Start of THE DATA

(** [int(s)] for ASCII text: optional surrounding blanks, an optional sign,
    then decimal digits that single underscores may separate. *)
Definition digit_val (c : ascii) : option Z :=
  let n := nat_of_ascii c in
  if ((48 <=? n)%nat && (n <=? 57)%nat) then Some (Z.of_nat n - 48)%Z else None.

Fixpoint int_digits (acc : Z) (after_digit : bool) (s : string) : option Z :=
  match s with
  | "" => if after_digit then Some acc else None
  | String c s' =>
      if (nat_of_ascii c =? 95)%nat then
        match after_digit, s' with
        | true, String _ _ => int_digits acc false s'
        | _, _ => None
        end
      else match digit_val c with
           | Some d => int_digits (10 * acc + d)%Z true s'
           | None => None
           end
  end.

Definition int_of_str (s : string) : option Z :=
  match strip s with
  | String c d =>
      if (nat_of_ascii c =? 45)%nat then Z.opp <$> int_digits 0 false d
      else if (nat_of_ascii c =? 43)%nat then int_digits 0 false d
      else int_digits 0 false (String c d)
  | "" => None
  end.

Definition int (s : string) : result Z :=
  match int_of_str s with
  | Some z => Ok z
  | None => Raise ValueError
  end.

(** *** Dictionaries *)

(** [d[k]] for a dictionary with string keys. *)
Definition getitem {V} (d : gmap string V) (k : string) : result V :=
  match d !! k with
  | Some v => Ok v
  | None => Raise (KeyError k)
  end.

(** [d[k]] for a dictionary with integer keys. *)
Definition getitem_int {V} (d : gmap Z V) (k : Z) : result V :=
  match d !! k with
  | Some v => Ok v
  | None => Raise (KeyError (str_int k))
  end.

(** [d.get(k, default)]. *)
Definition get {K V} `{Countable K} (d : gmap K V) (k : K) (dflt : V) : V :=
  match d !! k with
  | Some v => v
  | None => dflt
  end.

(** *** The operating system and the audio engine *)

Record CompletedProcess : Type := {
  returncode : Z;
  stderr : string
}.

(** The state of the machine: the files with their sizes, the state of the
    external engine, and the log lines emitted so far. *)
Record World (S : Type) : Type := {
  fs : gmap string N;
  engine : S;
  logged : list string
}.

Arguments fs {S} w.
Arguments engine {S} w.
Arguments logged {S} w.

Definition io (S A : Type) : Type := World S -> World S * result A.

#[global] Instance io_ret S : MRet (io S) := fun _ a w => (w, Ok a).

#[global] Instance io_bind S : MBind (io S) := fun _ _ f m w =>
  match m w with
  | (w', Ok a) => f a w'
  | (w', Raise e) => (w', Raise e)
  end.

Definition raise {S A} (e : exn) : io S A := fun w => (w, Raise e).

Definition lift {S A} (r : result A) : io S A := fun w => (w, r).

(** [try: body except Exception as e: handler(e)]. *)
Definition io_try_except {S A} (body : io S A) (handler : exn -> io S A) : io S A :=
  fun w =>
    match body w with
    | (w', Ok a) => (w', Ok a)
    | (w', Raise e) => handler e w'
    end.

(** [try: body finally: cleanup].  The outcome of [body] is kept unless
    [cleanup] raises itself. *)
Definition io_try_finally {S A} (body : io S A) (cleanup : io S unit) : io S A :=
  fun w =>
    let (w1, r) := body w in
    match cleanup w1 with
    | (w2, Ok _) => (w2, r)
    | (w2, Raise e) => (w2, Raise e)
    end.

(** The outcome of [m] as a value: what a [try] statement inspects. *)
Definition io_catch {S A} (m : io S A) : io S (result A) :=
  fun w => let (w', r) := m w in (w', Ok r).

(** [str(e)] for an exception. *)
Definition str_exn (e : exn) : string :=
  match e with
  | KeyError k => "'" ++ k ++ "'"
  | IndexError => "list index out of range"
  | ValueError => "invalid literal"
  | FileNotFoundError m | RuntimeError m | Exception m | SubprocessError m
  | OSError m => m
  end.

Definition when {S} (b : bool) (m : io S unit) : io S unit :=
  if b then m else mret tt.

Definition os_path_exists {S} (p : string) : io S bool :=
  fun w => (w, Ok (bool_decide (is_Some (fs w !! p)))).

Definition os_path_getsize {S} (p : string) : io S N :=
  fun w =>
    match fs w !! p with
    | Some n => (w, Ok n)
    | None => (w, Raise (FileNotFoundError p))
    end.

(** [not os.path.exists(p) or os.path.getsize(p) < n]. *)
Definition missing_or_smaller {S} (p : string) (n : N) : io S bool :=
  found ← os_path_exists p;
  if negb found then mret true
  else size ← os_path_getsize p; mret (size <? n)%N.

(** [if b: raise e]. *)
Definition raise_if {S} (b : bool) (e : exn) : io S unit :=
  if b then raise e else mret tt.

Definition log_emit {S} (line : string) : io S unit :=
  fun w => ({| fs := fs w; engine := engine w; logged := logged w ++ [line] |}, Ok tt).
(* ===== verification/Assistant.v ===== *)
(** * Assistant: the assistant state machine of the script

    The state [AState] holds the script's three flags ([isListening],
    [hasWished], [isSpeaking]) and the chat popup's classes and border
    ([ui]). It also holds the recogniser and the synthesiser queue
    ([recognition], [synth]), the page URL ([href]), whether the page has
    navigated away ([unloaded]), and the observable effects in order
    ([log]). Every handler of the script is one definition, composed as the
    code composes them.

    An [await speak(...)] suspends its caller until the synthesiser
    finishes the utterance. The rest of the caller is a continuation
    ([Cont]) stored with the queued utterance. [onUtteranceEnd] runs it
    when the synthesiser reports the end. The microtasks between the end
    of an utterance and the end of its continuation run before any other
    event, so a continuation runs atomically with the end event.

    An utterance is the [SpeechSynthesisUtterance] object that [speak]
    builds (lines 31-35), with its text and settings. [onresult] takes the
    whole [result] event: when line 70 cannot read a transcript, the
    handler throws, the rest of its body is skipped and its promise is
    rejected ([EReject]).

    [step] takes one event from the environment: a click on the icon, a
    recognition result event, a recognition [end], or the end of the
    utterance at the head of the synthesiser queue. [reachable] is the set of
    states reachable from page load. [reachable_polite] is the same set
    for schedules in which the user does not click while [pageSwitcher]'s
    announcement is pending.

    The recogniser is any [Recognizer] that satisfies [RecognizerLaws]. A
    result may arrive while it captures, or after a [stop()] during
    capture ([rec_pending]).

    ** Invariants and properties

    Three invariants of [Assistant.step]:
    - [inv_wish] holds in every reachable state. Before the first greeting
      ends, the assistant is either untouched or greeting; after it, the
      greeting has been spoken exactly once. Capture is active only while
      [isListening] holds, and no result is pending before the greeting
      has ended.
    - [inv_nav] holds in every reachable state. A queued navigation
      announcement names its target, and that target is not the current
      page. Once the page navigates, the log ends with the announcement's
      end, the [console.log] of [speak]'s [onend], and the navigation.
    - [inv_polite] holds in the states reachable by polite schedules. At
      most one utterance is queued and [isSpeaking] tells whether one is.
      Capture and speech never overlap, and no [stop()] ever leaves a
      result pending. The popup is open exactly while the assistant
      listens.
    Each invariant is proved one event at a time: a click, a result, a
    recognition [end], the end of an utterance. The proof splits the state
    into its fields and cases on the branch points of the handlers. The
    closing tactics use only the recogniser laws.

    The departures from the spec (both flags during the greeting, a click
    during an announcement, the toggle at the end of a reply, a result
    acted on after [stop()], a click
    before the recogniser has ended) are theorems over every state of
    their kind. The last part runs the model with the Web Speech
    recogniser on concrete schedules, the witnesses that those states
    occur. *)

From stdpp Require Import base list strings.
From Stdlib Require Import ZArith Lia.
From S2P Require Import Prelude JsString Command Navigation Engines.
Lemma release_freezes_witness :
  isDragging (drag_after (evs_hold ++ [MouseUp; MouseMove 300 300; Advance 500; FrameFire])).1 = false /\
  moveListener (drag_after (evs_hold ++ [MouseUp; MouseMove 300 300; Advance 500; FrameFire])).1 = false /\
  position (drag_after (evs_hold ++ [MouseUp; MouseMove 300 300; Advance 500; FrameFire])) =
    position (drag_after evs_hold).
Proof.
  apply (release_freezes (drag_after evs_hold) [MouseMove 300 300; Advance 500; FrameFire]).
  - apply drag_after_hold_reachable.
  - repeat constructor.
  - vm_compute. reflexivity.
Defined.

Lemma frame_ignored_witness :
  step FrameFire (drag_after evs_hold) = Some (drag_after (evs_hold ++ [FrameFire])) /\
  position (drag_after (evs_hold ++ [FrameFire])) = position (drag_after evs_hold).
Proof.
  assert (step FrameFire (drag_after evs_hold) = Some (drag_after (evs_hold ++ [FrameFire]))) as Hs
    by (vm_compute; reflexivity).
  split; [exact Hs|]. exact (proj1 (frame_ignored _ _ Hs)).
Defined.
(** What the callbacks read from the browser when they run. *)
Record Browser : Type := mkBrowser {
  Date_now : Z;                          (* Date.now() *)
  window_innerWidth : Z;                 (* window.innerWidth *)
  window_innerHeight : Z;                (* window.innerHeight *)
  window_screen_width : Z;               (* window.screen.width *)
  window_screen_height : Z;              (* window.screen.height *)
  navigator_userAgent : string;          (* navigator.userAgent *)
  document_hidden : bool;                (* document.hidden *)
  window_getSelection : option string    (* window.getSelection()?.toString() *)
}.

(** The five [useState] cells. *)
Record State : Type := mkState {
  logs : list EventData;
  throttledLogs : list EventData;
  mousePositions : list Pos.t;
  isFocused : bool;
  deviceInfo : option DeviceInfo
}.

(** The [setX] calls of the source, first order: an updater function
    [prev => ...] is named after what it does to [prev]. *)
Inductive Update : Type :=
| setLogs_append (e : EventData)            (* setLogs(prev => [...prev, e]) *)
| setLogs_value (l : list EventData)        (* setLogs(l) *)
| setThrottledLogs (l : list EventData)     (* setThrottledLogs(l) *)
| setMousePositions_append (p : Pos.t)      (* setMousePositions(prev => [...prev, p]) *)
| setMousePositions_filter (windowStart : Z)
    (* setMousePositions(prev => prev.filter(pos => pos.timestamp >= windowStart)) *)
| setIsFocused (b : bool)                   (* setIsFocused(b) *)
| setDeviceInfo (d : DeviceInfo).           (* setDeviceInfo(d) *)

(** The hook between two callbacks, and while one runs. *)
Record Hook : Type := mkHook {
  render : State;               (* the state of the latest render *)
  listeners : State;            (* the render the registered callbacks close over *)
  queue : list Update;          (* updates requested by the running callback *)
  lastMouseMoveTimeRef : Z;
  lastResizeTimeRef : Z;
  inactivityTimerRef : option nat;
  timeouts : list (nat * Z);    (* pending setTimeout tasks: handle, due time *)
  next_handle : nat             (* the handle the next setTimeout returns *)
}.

End of THE DATA

**WORK REQUIRED**. Wherever the string "announcement" occurs in the listing, return the line it sits on.

**SOLUTION TO THE PROBLEM**.
    announcement is pending.
      announcement names its target, and that target is not the current
      page. Once the page navigates, the log ends with the announcement's
    during an announcement, the toggle at the end of a reply, a result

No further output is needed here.